What Do You See?
By: Emily Burke, JD ’18, Wake Forest University
The cold surface pricked my fingers as I stretched my palms flat against the motorized table beneath me. The coolness sent a chill up my spine, stretching up from the very tips of my toes. It was when the chill spread a dull numbness in my ears that I realized how naked, how vulnerable, and how exposed I was.
I was wearing a hospital gown, laying inside a tunnel beneath a thin, white bedsheet. Away from his gaze. And yet, just as I felt the narrow x-ray beams dance across the sheet, I felt his eyes on me. As the beams skipped across my skin, my heart began to race. I closed my eyes. My brow furrowed as my fingertips pushed into the table. I was trying to escape the whiteness, the brightness of the tunnel. Just as I lifted my fingers, the blood rushed and pulsed its way back into my fingertips. I swallowed and realized my jaw was clenched. I knew I couldn’t move my hands, or any part of my body, for that matter. I desperately wanted to massage my jaw, my furrowed brow, my pulsing fingers. Instead, all I could do was lay there. Silently.
I opened my eyes. The tunnel was white. A very bright, porcelain-like white. Unblemished and chilling. The amount of bodies this tunnel has probably seen; the number of eyes that must have stared into its whiteness. Were the women who came before me as naked? Were they as sick? Were they as frightened? The whiteness did not counsel me or provide any sort of solace in response to my questions. It just stared back at me. The whiteness was unapologetically suffocating.
***
Angelically, she untucked my corners, letting me relax and fall onto her shoulders. My grip around her forehead and her chin loosened. I rested, loosely stretching in all directions.

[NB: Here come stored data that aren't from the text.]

(** C6. A reader that follows the cursor loses nothing: if it reads before more
    than [limit] bytes are unread, then the texts of its snapshots, up to one
    taken after the buffer is frozen, add up per stream to the lossy decoding of
    everything the stream was sent, although the buffer evicted most of it and
    characters were cut by pushes, evictions and reads.  Only the final mark of an
    unfinished character is missing when no byte of that stream is retained. *)
Theorem output_reader_lossless lim ops :
  keeps_up lim 0 ops → is_u64 (total (pushes ops)) → is_u64 (N.of_nat (length (pushes ops) + 3)) →
  ∃ b r snap, run_ops (buffer_new lim, mkReader 0 (λ _, [])) ops = Some (b, r) ∧
    snapshot_from (freeze b) (cursor r) = Some snap ∧
    ∀ σ, let sent := stream_of σ (tagged (pushes ops)) in
      let kept := stream_of σ (drop (N.to_nat (total (pushes ops) - lim)) (tagged (pushes ops))) in
      read_text r σ ++ out_text σ (snap_chunks snap)
      = if bool_decide (kept = []) then l_text (lossy sent) else from_utf8_lossy sent.
Proof.
  intros Hk Hu Hq. destruct (run_ops_ok lim [] 0 (buffer_new lim, mkReader 0 (λ _, [])) ops)
    as ([b r]&unread&Hrun&(s&g&Hb&Hring&Hcur&Htext)&Hle); [|done|done|unfold is_u64 in *; simpl; lia|].
  { exists output_new, 0%N. split_and!; [done|apply ring_ok_new|done|]. intros σ. simpl. by rewrite lossy_equation_1. }
  simpl in Hb, Hcur, Htext, Hring. subst b.
  destruct (snapshot_frozen lim (pushes ops) s (cursor r) Hring Hu Hq) as (snap&Hsnap&_&Hout).
  exists (mkBuffer lim (Live s) g), r, snap. split_and!; [done|done|]. intros σ. cbv zeta.
  replace (N.to_nat (N.min (N.max (cursor r) (total (pushes ops) - lim)) (total (pushes ops))))
    with (N.to_nat (cursor r)) in Hout by lia.
  rewrite Htext, Hout, app_assoc, <-text_of_app, <-stream_of_app, take_drop.
  case_bool_decide; [by rewrite app_nil_r|apply finish_after].
Qed.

She had already changed into her hospital gown – gingerly shedding every other piece of clothing – hiding from the gazes of the people frozen in the frames decorating the walls. Pictures of women – survivors – covered the white walls of the exam room. Their smiles were so sincere. She stared back at them and hesitantly, her hands found me, gently tugging, finally allowing me to slip off her head. The florescent beams found the top of her head. The whiteness of the light caressed her dark hair – enjoying an untouched and flawless canvas. Exploring and flooding a terrain that is normally cloaked and secret. The whiteness was not aware of this novelty – this privilege.

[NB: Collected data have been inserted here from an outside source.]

(* ===== verification/SpawnHandshake.v ===== *)
(** How a supervised process comes to life on Linux: the host forks a watchdog,
    then the child; the child registers with the watchdog and runs the program
    only after its acknowledgement; the host commits
    (shared/nomi-process-runtime/src/platform/linux_watchdog.rs and unix.rs).
    Each party is a state machine over the frames of [ProcessFrames]; the system
    interleaves their steps with failures of every system call, and with the death
    of the host, of the child and of the watchdog itself (by a signal from outside,
    or for want of memory) at any time.  Test-only faults are left out. *)
From S2P Require Import Prelude ProcessFrames.

(** ** Checks on frames *)

Definition validate_frame_identity (frame : Frame) (expected_pid expected_pgid : Z) :
    result Frame ProtocolError :=
  if bool_decide (pid frame = expected_pid) && bool_decide (pgid frame = expected_pgid)
  then Ok frame else Err MalformedFrame.
Definition decision_frame_is_valid (frame : Frame) (leader : Z) : bool :=
  match kind frame with
  | Commit => bool_decide (pid frame = leader) && bool_decide (pgid frame = leader)
  | Abort_ => bool_decide (pid frame = 0%Z) && bool_decide (pgid frame = 0%Z)
  | _ => false
  end.
(** [recv_expected] followed by [validate_frame_identity]. *)
Definition expect_identity (expected_kind : FrameKind) (p : Z) (r : result Frame ProtocolError) :
    result Frame ProtocolError :=
  let? frame := recv_expected expected_kind r in validate_frame_identity frame p p.

(** ** The watchdog: [run_watchdog] *)

Inductive wstate :=
| WBoot
| WAwaitRegister
| WSendRegistered (leader : Z)
| WSendAck (leader : Z)
| WAwaitDecision (leader : Z)
| WSendCommitted (leader : Z)
| WMonitor (leader : Z)
| WKill (leader : Z)
| WKillRetry (leader : Z)
| WSealed (leader : Z)
| WExit (code : Z)
| WLost.                                 (* killed from outside *)
(** Where a frame goes: to the host on the control socket, or to the child on the
    registration socket. *)
Inductive woutput := ToHost (f : Frame) | ToChild (f : Frame).
(** What the system calls of one step answer. *)
Record wenv := mkWenv {
  prepared : bool;                     (* prepare_watchdog *)
  signals_ok : bool;                   (* ignore_graceful_signals *)
  parent_alive : bool;                 (* monitor_alive(parent_monitor) *)
  child_alive : bool;                  (* open_monitor / monitor_alive(child_monitor) *)
  leads_group : bool;                  (* getpgid(leader) == leader *)
  leads_session : bool;                (* getsid(leader) == leader *)
  own_group_is_leader : bool;          (* getpgrp() == leader *)
  anchored : bool;                     (* ignore_graceful_and_anchor(leader) *)
  send_ok : bool;                      (* send_frame *)
  send_failure_ok : bool;              (* the second send of quiesce_and_kill *)
  received_frame : result Frame ProtocolError;  (* recv_frame *)
  poll_result : comparison;            (* poll: Lt error, Eq timeout, Gt ready *)
  poll_interrupted : bool;             (* errno == EINTR *)
  kill_ok : bool;                      (* kill(-leader, SIGKILL) == 0 *)
}.

Section watchdog.
Context (external_session : bool) (the_nonce : Nonce).

Definition frame_of (k : FrameKind) (p : Z) : Frame := mkFrame k the_nonce p p.
Definition sent (ok : bool) (o : woutput) : list woutput := if ok then [o] else [].

(** The registration of a child is acceptable. *)
Definition registration_ok (e : wenv) (f : Frame) : bool :=
  let leader := pid f in
  negb ((leader <=? 1)%Z || negb (bool_decide (pgid f = leader)) || negb (leads_group e))
  && (if external_session then leads_session e && negb (own_group_is_leader e)
      else anchored e && own_group_is_leader e).

(** [quiesce_and_kill]: announce, kill the group, and retry until the kill succeeds. *)
Definition kill_step (leader : Z) (e : wenv) : wstate * list woutput :=
  (if kill_ok e then WSealed leader else WKillRetry leader,
   sent (send_ok e) (ToHost (frame_of Quiescing leader))
   ++ (if kill_ok e then [] else sent (send_failure_ok e) (ToHost (frame_of Failure leader)))).

Definition watchdog_step (w : wstate) (e : wenv) : wstate * list woutput :=
  match w with
  | WBoot =>
      if negb (prepared e) then (WExit 70, [])
      else if negb (signals_ok e) then (WExit 71, [])
      else if negb (parent_alive e) then (WExit 72, [])
      else (if send_ok e then WAwaitRegister else WExit 73, sent (send_ok e) (ToHost (frame_of BootReady 0)))
  | WAwaitRegister =>
      match recv_expected Register_ (received_frame e) with
      | Err _ => (WExit 75, [])
      | Ok f =>
          if negb (registration_ok e f) then (WExit 76, [])
          else if negb (child_alive e) then (WExit 77, [])
          else (WSendRegistered (pid f), [])
      end
  | WSendRegistered leader =>
      (if send_ok e && parent_alive e then WSendAck leader else WKill leader,
       sent (send_ok e) (ToHost (frame_of Registered leader)))
  | WSendAck leader =>
      (if send_ok e then WAwaitDecision leader else WExit 79, sent (send_ok e) (ToChild (frame_of Ack leader)))
  | WAwaitDecision leader =>
      match received_frame e with
      | Err _ => (WKill leader, [])
      | Ok f =>
          if negb (parent_alive e) then (WKill leader, [])
          else if negb (decision_frame_is_valid f leader) then (WKill leader, [])
          else match kind f with
               | Abort_ => (WExit 0, [])
               | Commit => (WSendCommitted leader, [])
               | _ => (WKill leader, [])
               end
      end
  | WSendCommitted leader =>
      (if send_ok e then WMonitor leader else WKill leader, sent (send_ok e) (ToHost (frame_of Committed leader)))
  | WMonitor leader =>
      (if negb (parent_alive e) || negb (child_alive e) then WKill leader
       else match poll_result e with
            | Lt => if poll_interrupted e then WMonitor leader else WKill leader
            | Gt => WKill leader
            | Eq => WMonitor leader
            end, [])
  | WKill leader => kill_step leader e
  | WKillRetry leader => (if kill_ok e then WSealed leader else WKillRetry leader, [])
  | WSealed leader => (WSealed leader, [])
  | WExit code => (WExit code, [])
  | WLost => (WLost, [])
  end.
End watchdog.

(** ** The child: [child_bootstrap], then [exec] *)

(** A child that fails before [exec] reports the error to [Command::spawn] ([CFailed]);
    one that is killed before it, by its watchdog ([CKilled]) or from outside
    ([CLost]), reports nothing. *)
Inductive cstate := CUnborn | CBoot | CAwaitAck | CRunning | CFailed | CKilled | CLost | CEnded.
Record cenv := mkCenv {
  group_ok : bool;                       (* setsid / setpgid *)
  c_send_ok : bool;
  c_received : result Frame ProtocolError;
  exec_ok : bool;
}.
Definition child_step (own_pid : Z) (n : Nonce) (c : cstate) (e : cenv) : cstate * list Frame :=
  match c with
  | CBoot =>
      if negb (group_ok e) then (CFailed, [])
      else if c_send_ok e then (CAwaitAck, [mkFrame Register_ n own_pid own_pid]) else (CFailed, [])
  | CAwaitAck =>
      match recv_expected Ack (c_received e) with
      | Err _ => (CFailed, [])
      | Ok ack =>
          if negb (bool_decide (pid ack = own_pid)) || negb (bool_decide (pgid ack = own_pid))
             || negb (bool_decide (nonce ack = n)) then (CFailed, [])
          else if exec_ok e then (CRunning, []) else (CFailed, [])
      end
  | CRunning => (CEnded, [])
  | c => (c, [])
  end.

(** ** The host: the spawn transaction *)

Inductive hstate :=
| HAwaitBoot | HSpawn | HSpawning | HAwaitRegistered | HSendCommit | HAwaitCommitted | HReady | HFailed_ | HDead.
#[export] Instance hstate_eq_dec : EqDecision hstate.
Proof. solve_decision. Defined.
Record henv := mkHenv {
  h_received : result Frame ProtocolError;
  h_send_ok : bool;
  setup_active : bool;                   (* ensure_setup_active, building the command *)
  fork_ok : bool;                        (* the fork of Command::spawn *)
}.
(** [Command::spawn] waits for the end of the pipe on which the child reports an error
    before [exec]: it fails on a report, and succeeds when the pipe closes without one,
    because the child runs the program or because it has been killed.  A failing fork is
    a child that has failed before it did anything. *)
Definition host_step (child_pid : Z) (n : Nonce) (h : hstate) (c : cstate) (e : henv) : hstate * list Frame :=
  match h with
  | HAwaitBoot =>
      match expect_identity BootReady 0 (h_received e) with
      | Err _ => (HFailed_, [])
      | Ok _ => (if setup_active e then HSpawn else HFailed_, [])
      end
  | HSpawn => (if setup_active e then HSpawning else HFailed_, [])
  | HSpawning =>
      match c with
      | CRunning | CEnded | CKilled | CLost => (HAwaitRegistered, [])
      | CFailed => (HFailed_, if h_send_ok e then [mkFrame Abort_ n 0 0] else [])
      | _ => (HSpawning, [])
      end
  | HAwaitRegistered =>
      match expect_identity Registered child_pid (h_received e) with
      | Err _ => (HFailed_, [])
      | Ok _ => (HSendCommit, [])
      end
  | HSendCommit =>
      if h_send_ok e then (HAwaitCommitted, [mkFrame Commit n child_pid child_pid]) else (HFailed_, [])
  | HAwaitCommitted =>
      match expect_identity Committed child_pid (h_received e) with
      | Err _ => (HFailed_, [])
      | Ok _ => (HReady, [])
      end
  | h => (h, [])
  end.

(** ** The system *)

Record system := mkSystem {
  host : hstate;
  watchdog : wstate;
  child : cstate;
  host_to_watchdog : list Frame;
  watchdog_to_host : list Frame;
  child_to_watchdog : list Frame;
  watchdog_to_child : list Frame;
}.
Definition system_init : system := mkSystem HAwaitBoot WBoot CUnborn [] [] [] [].

(** A receive on a packet socket: the next frame, or any failure. *)
Inductive receives (q : list Frame) : result Frame ProtocolError → list Frame → Prop :=
| receives_frame f q' : q = f :: q' → receives q (Ok f) q'
| receives_error e : receives q (Err e) q.
(** Only these states read a socket. *)
Definition w_reads_child (w : wstate) : bool := match w with WAwaitRegister => true | _ => false end.
Definition w_reads_host (w : wstate) : bool := match w with WAwaitDecision _ => true | _ => false end.
Definition c_reads (c : cstate) : bool := match c with CAwaitAck => true | _ => false end.
Definition h_reads (h : hstate) : bool :=
  match h with HAwaitBoot | HAwaitRegistered | HAwaitCommitted => true | _ => false end.
Definition read_if (b : bool) (q : list Frame) (r : result Frame ProtocolError) (q' : list Frame) : Prop :=
  if b then receives q r q' else q' = q.
(** A successful group kill ends the child. *)
Definition killed (w' : wstate) (c : cstate) : cstate :=
  match w', c with
  | WSealed _, CRunning => CEnded
  | WSealed _, (CBoot | CAwaitAck) => CKilled
  | _, c => c
  end.
(** A kill of the child from outside *)
Definition child_dies (c : cstate) : cstate :=
  match c with CBoot | CAwaitAck => CLost | CRunning => CEnded | c => c end.
Definition to_host (o : list woutput) : list Frame := omap (λ o, match o with ToHost f => Some f | _ => None end) o.
Definition to_child (o : list woutput) : list Frame := omap (λ o, match o with ToChild f => Some f | _ => None end) o.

She had again asked him whether she could wear me during her scan. And again, he hesitated before saying no. His pause lingering just long enough for her to dream up a sliver of hope. His hesitation was laced with awkwardness – perhaps, wonder. And as it lingered, the separation between them grew. The “no” came across his lips without a hint of empathy. So instead, she now stared at the white faces decorating the walls of the exam room and as she blankly stared at the bodies before her, she folded me and placed me onto a chair. Her hand hovered above me before it reached for the door. She looked back – not at the women on the wall, but at me. As if she was holding my gaze, seeking refuge and comfort before leaving me behind.
***
This morning I began reviewing the next set of charts and scans. At this point, I’ve started to group all my stage 3 patients into the same category. Their tumors all somewhat resembled one another; morphing into faceless, bodiless blobs. Their treatments were all very similar. All very doable. All very routine.

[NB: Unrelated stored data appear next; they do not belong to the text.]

Lemma run_attempt_table st a fd :
  (run_attempt k st a).2 !! fd = if closes a fd then None else st.2 !! fd.
Proof.
  destruct st as [e t]. unfold run_attempt, closes. destruct (close_range_ok k _ _).
  - simpl. unfold sys_close_range. destruct (_ && _) eqn:Hb; rewrite <-?not_true_iff_false, andb_true_iff, !Z.leb_le in Hb.
    + apply map_lookup_filter_None. right. intros x _. simpl. tauto.
    + destruct (t !! fd) eqn:Ht; [by apply map_lookup_filter_Some|]. apply map_lookup_filter_None. by left.
  - destruct (fallback a) as [range|]; [|done].
    unfold close_fd_range_fallback.
    destruct (foldl (close_one k) (0%Z, t) _) as [errno t'] eqn:E. simpl. apply (f_equal snd) in E. simpl in E. subst.
    destruct (_ && _) eqn:Hb; rewrite <-?not_true_iff_false, andb_true_iff, Z.leb_le, Z.ltb_lt, <-elem_of_range in Hb;
      [by apply close_all_table|by apply close_none_table].
Qed.
Lemma run_attempts_table st l fd :
  (foldl (run_attempt k) st l).2 !! fd = if existsb (λ a, closes a fd) l then None else st.2 !! fd.
Proof.
  revert st. induction l as [|a l IH]; intros st; simpl; [done|].
  rewrite IH, run_attempt_table. by destruct (closes a fd), (existsb _ l).
Qed.

(** Every plan closes all of [3, bound) but the two protocol sockets, whichever
    [close_range] calls fail. *)
Lemma planned_ranges c r u ranges :
  planned_close_ranges c r u = Ok ranges →
  ∃ lower upper, (3 ≤ lower < upper)%Z ∧ (upper < u)%Z ∧ Z.max c r = upper ∧
    (c = lower ∧ r = upper ∨ c = upper ∧ r = lower) ∧
    ranges = [optional_fd_range 3 lower; optional_fd_range (lower + 1) upper; optional_fd_range (upper + 1) u].
Proof.
  unfold planned_close_ranges, FIRST_NON_STDIO_FD. intros Hr. case_match eqn:Hb; [done|].
  rewrite !orb_false_iff in Hb. destruct Hb as ((((Hc&Hrg)&Hne)&Hcu)&Hru).
  apply Z.ltb_ge in Hc, Hrg. apply Z.leb_gt in Hcu, Hru. apply bool_decide_eq_false in Hne.
  destruct (Z.ltb_spec c r); simplify_eq; [exists c, r|exists r, c]; (split_and!; [lia..|naive_solver|done]).
Qed.
Lemma closes_optional a b fd :
  existsb (λ a, closes a fd) (omap id [attempt_of <$> optional_fd_range a b]) = (a <=? fd)%Z && (fd <? b)%Z.
Proof.
  unfold optional_fd_range. destruct (Z.ltb_spec a b); simpl.
  - unfold closes, attempt_of. simpl. rewrite orb_false_r. case_match; [|done]. f_equal. lia.
  - lia.
Qed.
Lemma planned_closes c r u l fd :
  planned_close_range_attempts c r u = Ok l → (u ≤ i32_max)%Z → (fd < u)%Z →
  existsb (λ a, closes a fd) (omap id l) = true ↔ (3 ≤ fd)%Z ∧ fd ≠ c ∧ fd ≠ r.
Proof.
  unfold planned_close_range_attempts. intros (ranges&Hr&Hl)%result_bind_ok Hu Hfd.
  apply planned_ranges in Hr as (lower&upper&Hlu&Huu&Hmax&Hset&->). injection Hl as <-. rewrite Hmax.
  pose proof (closes_optional 3 lower fd) as H1. pose proof (closes_optional (lower + 1) upper fd) as H2.
  assert (H3 : closes (mkAttempt (upper + 1) u32_max (optional_fd_range (upper + 1) u)) fd = (upper <? fd)%Z).
  { unfold closes, optional_fd_range, u32_max, i32_max in *. simpl.
    destruct (Z.ltb_spec (upper + 1) u); repeat case_match; simpl; lia. }
  transitivity (((3 <=? fd) && (fd <? lower) || ((lower + 1 <=? fd) && (fd <? upper)) || (upper <? fd))%Z = true);
    [|lia].
  rewrite <-H1, <-H2, <-H3. simpl. clear.
  destruct (optional_fd_range 3 lower), (optional_fd_range (lower + 1) upper); simpl;
    rewrite ?orb_false_r, ?orb_true_iff; tauto.
Qed.
End closing.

She was my fifth patient of the morning and as I glanced at her file, I could tell that the caffeine surge from my second cup of coffee was quickly wearing off. I glanced at the scans, then at my watch. I shuffled around two residents in a heated discussion over God knows what. I glanced again at the first scan long enough to casually look at the margins of the lump they had found in her breast. I began to flip through three months of scans illustrating the progression of her tumor.
Three months. Her tumor had grown rather quickly. I flipped back to the original scan to study it, briefly. Still, I thought, routine enough to group this tumor – this patient – alongside the others.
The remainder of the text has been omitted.